A “surrogate endpoint” is an outcome that is not clinically meaningful by itself, but correlates with a more important outcome. In recent years, the US Food and Drug Administration has approved more and more drugs based on surrogate endpoints rather than overall survival or quality of life. Using surrogate endpoints — such as “progression-free survival,” tumor size, or response rate — shortens the time it takes to conduct a clinical trial and bring a drug to market, which some argue is essential for patients whose lives are in imminent danger from diseases like cancer.

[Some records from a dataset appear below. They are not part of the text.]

(** [collection.update_one({'page.url': u}, ...)] on the first match. *)
Fixpoint update_first (u : string) (f : page -> page) (c : list page) : list page :=
  match c with
  | [] => []
  | p :: c' => if String.eqb (url p) u then f p :: c' else p :: update_first u f c'
  end.

Definition set_collection (c : list page) (w : world) : world :=
  {| collection := c; files := files w |}.

Section Handler.

Variable cfg : Config.

(** [datetime.fromisoformat(ts).date().isoformat()]: [None] when [ts] is not
    an ISO-8601 timestamp ([ValueError]). *)
Variable fromisoformat_date : string -> option string.

(** ** [upsert_page] *)

(** The loop "Find a general snippet": the first topic of [ITOPICS] that is a
    key of [snippets] decides, and the scan stops there. *)
Fixpoint find_general_snippet (itopics : list string) (snippets : dict (list string))
  : string :=
  match itopics with
  | [] => ""
  | itopic :: rest =>
      match lookup itopic snippets with
      | Some l => match l with s :: _ => s | [] => "" end
      | None => find_general_snippet rest snippets
      end
  end.

(** The body of the "Reshape snippets" loop for one topic. *)
Definition reshaped_snippet (general_snippet : string) (snippets : dict (list string))
    (itopic : string) : string :=
  match dict_get itopic snippets [] with
  | s :: _ =>
      if nonempty s then strip s
      else if nonempty general_snippet then general_snippet else ""
  | [] => if nonempty general_snippet then general_snippet else ""
  end.

Definition reshape_snippets (snippets : dict (list string)) : dict string :=
  let general_snippet := find_general_snippet (ITOPICS cfg) snippets in
  fold_left
    (fun reshaped itopic =>
       dict_set itopic (reshaped_snippet general_snippet snippets itopic) reshaped)
    (ITOPICS cfg) [].

(** [sorted(..., key=lambda x: x[1], reverse=True)]: stable, so equal scores
    keep their order. *)
Fixpoint insert_desc (x : string * Q) (l : list (string * Q)) : list (string * Q) :=
  match l with
  | [] => [x]
  | y :: l' => if Qle_bool (snd y) (snd x) then x :: y :: l' else y :: insert_desc x l'
  end.

Fixpoint sort_desc (l : list (string * Q)) : list (string * Q) :=
  match l with
  | [] => []
  | x :: l' => insert_desc x (sort_desc l')
  end.

(** The loop after the first item: keep while [score > SCORE_THRESHOLD],
    then [break]. *)
Fixpoint keep_above (l : list (string * Q)) : list (string * Q) :=
  match l with
  | [] => []
  | (topic, score) :: l' =>
      if Qgtb score (SCORE_THRESHOLD cfg) then (topic, score) :: keep_above l' else []
  end.

(** Lines 77-85.  The keys of a dict are distinct, so each [topics[topic] =]
    of the loop adds a new key. *)
Definition select_topics (classes_bert : dict Q) : dict Q :=
  let topics_to_score :=
    filter (fun kv => str_mem (fst kv) (ITOPICS cfg) && Qgtb (snd kv) (1 # 2))
      classes_bert in
  match sort_desc topics_to_score with
  | [] => []
  | first :: rest => first :: keep_above rest
  end.
(** X1. Dropping the all-empty columns changes nothing for a row test that
    looks only at the cells that are not absent: the header row and the stop
    row are found at the same index with or without [dropna]. *)
Theorem dropna_columns_keeps_row_tests :
  forall (df : frame) (prefix : string),
    (forall r, In r df ->
       filter notna (select_columns (column_kept df) 0 r) = filter notna r) /\
    find_index (is_co_header prefix) (dropna_columns df)
    = find_index (is_co_header prefix) df /\
    find_index is_co_pso_header (dropna_columns df)
    = find_index is_co_pso_header df /\
    find_index is_po_attainment_row (dropna_columns df)
    = find_index is_po_attainment_row df.
Proof.
  intros df prefix.
  assert (forall r, In r df ->
            filter notna (select_columns (column_kept df) 0 r) = filter notna r) as Hv.
  { intros r Hr. now apply (select_columns_notna df r Hr 0 r). }
  split; [exact Hv|].
  unfold dropna_columns.
  repeat split; apply find_index_map_ext; intros r Hr.
  - unfold is_co_header, vals. now rewrite Hv.
  - unfold is_co_pso_header, vals. now rewrite Hv.
  - unfold is_po_attainment_row. now rewrite Hv.
Qed.

Lemma select_columns_source (keep : nat -> bool) (j : nat) (r : row) (i : nat) :
  i < length (select_columns keep j r) ->
  exists k, k < length r /\ keep (j + k) = true /\
            forall r2 : row, length r2 = length r ->
                             nth i (select_columns keep j r2) Absent = nth k r2 Absent.
Proof.
  revert j i; induction r as [|c r IH]; intros j i Hi; [simpl in Hi; lia|].
  simpl in Hi. destruct (keep j) eqn:Hk.
  - destruct i as [|i].
    + exists 0. rewrite Nat.add_0_r. repeat split; [simpl; lia|assumption|].
      intros [|c2 r2] H2; [discriminate|]. simpl. now rewrite Hk.
    + simpl in Hi. destruct (IH (S j) i ltac:(lia)) as (k & Hlt & Hkeep & Hnth).
      exists (S k). repeat split; [simpl; lia| |].
      * now replace (j + S k) with (S j + k) by lia.
      * intros [|c2 r2] H2; [discriminate|]. simpl. rewrite Hk. simpl.
        apply Hnth. simpl in H2. lia.
  - destruct (IH (S j) i Hi) as (k & Hlt & Hkeep & Hnth).
    exists (S k). repeat split; [simpl; lia| |].
    + now replace (j + S k) with (S j + k) by lia.
    + intros [|c2 r2] H2; [discriminate|]. simpl. rewrite Hk.
      apply Hnth. simpl in H2. lia.
Qed.

Lemma select_columns_all (keep : nat -> bool) (j : nat) (r : row) :
  (forall i, i < length r -> keep (j + i) = true) ->
  select_columns keep j r = r.
Proof.
  revert j; induction r as [|c r IH]; intros j H; [reflexivity|].
  simpl. pose proof (H 0 ltac:(simpl; lia)) as H0. rewrite Nat.add_0_r in H0.
  rewrite H0. f_equal. apply IH. intros i Hi.
  replace (S j + i) with (j + S i) by lia. apply H. simpl. lia.
Qed.

(** X2. After [dropna(axis=1, how='all')] on a rectangular sheet every column
    that is left holds a value in some row, so that dropping again changes
    nothing. *)
Theorem dropna_columns_idempotent :
  forall (df : frame),
    Spec.rect df ->
    (forall r j, In r (dropna_columns df) -> j < length r ->
                 column_kept (dropna_columns df) j = true) /\
    dropna_columns (dropna_columns df) = dropna_columns df.
Proof.
  intros df [w Hw]. rewrite Forall_forall in Hw.
  assert (forall r j, In r (dropna_columns df) -> j < length r ->
                      column_kept (dropna_columns df) j = true) as Hkept.
  { intros r' j Hr' Hj. unfold dropna_columns in Hr'.
    apply in_map_iff in Hr' as (r & <- & Hr).
    destruct (select_columns_source _ 0 r j Hj) as (k & Hk & Hkeep & Hnth).
    simpl in Hkeep. unfold column_kept in Hkeep.
    apply existsb_exists in Hkeep as (r0 & Hr0 & Hn).
    apply existsb_exists. exists (select_columns (column_kept df) 0 r0). split.
    - unfold dropna_columns. now apply in_map.
    - rewrite Hnth; [assumption|]. now rewrite (Hw r0 Hr0), (Hw r Hr). }
  split; [exact Hkept|].
  transitivity (map (fun r : row => r) (dropna_columns df)); [|apply map_id].
  unfold dropna_columns at 1.
  apply map_ext_in. intros r Hr. apply select_columns_all.
  intros i Hi. simpl. now apply (Hkept r).
Qed.
(** [getConfig(name, defaultValue)] *)
Definition getConfig (name : string) (defaultValue : JSValue)
  : Sync E Read :=
  configs <- getObject ;;
  let config := get_any name configs in
  ret (if truthy_read config then config else Value defaultValue).

(** [getModel(options)]: the inherited lookup, then the built-in default. *)
Definition getModel (options : JSValue) : Async E (option (Model E)) :=
  let options :=
    match options with
    | JStr s => JObj [("name", JStr s)]
    | _ => options
    end in
  then_ (promise_of (base_getModel E options))
        (fun model =>
           match model with
           | Some m => ret (resolved (Some m))
           | None =>
               (* If a model doesn't exist, return default values *)
               collection <- call_st (base_changeDatabase_new E options) ;;
               name <- lift_exc (get_member options "name") ;;
               d <- read (coll_getDefault E collection name) ;;
               ret (resolved d)
           end).

(** [saveObject(object, useDefault)] *)
Definition saveObject (object : Obj) (useDefault : option (Model E))
  : Async E Saved :=
  then_ (getModel (JObj [("name", get_prop "name" object)]))
        (fun model =>
           match model with
           | None => ret (resolved (JUndefined, object))
           | Some m =>
               let model :=
                 if strict_eq_str (get_prop "name" object) "useDefaultConfigs"
                 then useDefault else Some m in
               saveModel model object
           end).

However, other oncologists contend that surrogate endpoints do not actually correlate strongly with the outcomes patients care about. In a recent article in JAMA Internal Medicine, a group of researchers from Canada, Japan, and other countries, conducted a systematic review of randomized cancer drug trials to find out whether there is an association between progression-free survival (a commonly used surrogate endpoint for cancer drug approval) and health-related quality of life. Their analysis of 38 randomized clinical trials found no significant association between the two measures. The findings “suggest that [quality of life] should be measured directly and accurately in future studies,” the authors write.
Another recent study in the European Journal of Cancer provided an updated “umbrella review” of surrogate endpoint correlations. Researchers analyzed studies that evaluated how strongly certain surrogate markers correlate with overall survival. More than a third of studies showed a weak correlation between the surrogate marker and overall survival. Only 12% of studies found a strong correlation for all markers examined. Despite the increasing reliance on surrogate markers in cancer drug approval, this updated review shows that surrogate markers are no more useful in predicting better survival than in earlier years.
This research confirms what many clinicians have feared — that in approving the majority of new cancer drugs based on surrogate endpoints, we are sacrificing quality for speed.